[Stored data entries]
::::::
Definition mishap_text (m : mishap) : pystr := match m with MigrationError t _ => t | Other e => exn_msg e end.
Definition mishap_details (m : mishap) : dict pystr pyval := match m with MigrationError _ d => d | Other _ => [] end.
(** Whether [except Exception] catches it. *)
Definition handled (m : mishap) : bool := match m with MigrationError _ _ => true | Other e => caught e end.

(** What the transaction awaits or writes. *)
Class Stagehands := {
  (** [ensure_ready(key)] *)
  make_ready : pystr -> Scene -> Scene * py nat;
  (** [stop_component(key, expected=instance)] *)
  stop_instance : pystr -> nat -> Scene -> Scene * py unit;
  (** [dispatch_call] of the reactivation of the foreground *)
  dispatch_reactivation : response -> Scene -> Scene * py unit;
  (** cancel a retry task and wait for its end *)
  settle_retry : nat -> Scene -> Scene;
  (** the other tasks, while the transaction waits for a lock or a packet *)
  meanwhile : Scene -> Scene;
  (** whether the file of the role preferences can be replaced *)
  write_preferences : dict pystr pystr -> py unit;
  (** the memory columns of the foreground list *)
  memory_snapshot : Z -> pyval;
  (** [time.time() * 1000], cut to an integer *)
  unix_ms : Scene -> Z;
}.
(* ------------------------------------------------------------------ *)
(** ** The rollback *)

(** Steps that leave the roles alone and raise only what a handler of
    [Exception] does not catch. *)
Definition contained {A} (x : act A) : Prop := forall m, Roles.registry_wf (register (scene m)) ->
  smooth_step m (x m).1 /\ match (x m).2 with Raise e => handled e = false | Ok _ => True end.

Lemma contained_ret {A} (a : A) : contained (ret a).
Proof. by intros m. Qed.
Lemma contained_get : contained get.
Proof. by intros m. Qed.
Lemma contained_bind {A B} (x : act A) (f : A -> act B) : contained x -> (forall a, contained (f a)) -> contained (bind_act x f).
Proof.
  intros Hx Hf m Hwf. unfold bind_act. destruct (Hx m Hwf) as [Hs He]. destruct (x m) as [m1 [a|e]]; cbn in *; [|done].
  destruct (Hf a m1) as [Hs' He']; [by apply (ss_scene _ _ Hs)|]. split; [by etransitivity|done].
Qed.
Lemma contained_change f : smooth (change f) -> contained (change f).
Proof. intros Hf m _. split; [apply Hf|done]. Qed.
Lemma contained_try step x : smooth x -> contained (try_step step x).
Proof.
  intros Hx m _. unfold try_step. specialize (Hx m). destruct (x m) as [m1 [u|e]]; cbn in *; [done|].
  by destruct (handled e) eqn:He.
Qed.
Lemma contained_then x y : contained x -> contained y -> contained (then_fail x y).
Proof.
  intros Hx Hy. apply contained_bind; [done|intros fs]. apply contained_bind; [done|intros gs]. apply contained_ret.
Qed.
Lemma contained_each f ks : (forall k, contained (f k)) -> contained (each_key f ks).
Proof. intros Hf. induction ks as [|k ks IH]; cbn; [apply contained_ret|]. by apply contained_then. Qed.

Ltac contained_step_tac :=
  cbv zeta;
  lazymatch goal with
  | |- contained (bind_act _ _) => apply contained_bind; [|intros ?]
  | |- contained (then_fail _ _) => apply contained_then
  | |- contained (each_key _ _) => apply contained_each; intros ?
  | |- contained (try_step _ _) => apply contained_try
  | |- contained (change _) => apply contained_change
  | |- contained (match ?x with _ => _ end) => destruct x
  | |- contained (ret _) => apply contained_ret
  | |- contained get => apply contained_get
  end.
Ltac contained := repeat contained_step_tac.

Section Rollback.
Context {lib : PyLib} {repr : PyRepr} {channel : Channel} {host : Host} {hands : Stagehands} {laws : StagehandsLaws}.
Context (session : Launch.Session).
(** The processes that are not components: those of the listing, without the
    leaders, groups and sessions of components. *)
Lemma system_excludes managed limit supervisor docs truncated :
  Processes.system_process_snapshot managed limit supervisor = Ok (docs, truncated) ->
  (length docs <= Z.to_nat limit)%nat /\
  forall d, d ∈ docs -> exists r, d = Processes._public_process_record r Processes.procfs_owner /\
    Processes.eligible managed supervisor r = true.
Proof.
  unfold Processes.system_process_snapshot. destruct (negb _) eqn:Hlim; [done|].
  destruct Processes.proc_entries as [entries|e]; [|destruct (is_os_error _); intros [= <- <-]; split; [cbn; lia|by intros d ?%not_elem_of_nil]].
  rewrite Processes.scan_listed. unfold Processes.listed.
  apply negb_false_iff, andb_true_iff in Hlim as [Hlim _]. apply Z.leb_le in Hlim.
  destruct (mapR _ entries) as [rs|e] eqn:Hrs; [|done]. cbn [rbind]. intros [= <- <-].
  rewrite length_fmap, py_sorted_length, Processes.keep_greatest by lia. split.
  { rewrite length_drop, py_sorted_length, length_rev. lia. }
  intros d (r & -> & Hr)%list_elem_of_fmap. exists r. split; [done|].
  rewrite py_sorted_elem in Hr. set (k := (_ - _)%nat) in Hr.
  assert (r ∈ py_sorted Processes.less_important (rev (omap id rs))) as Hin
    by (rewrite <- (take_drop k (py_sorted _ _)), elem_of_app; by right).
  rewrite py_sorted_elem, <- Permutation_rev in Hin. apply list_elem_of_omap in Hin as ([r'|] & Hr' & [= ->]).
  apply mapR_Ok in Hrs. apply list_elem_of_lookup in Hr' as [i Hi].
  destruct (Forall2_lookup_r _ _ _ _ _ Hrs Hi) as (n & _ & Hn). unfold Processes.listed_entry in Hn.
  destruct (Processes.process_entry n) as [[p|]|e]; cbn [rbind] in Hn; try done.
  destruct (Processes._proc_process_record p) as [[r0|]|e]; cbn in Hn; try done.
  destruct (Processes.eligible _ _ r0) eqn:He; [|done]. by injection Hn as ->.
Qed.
::::::
Work item:
Transcribe only, please, the lines from the first line of the records through the line with "(** [dispatch_call] of". Both of those lines are included.

Exercise output:
Definition mishap_text (m : mishap) : pystr := match m with MigrationError t _ => t | Other e => exn_msg e end.
Definition mishap_details (m : mishap) : dict pystr pyval := match m with MigrationError _ d => d | Other _ => [] end.
(** Whether [except Exception] catches it. *)
Definition handled (m : mishap) : bool := match m with MigrationError _ _ => true | Other e => caught e end.

(** What the transaction awaits or writes. *)
Class Stagehands := {
  (** [ensure_ready(key)] *)
  make_ready : pystr -> Scene -> Scene * py nat;
  (** [stop_component(key, expected=instance)] *)
  stop_instance : pystr -> nat -> Scene -> Scene * py unit;
  (** [dispatch_call] of the reactivation of the foreground *)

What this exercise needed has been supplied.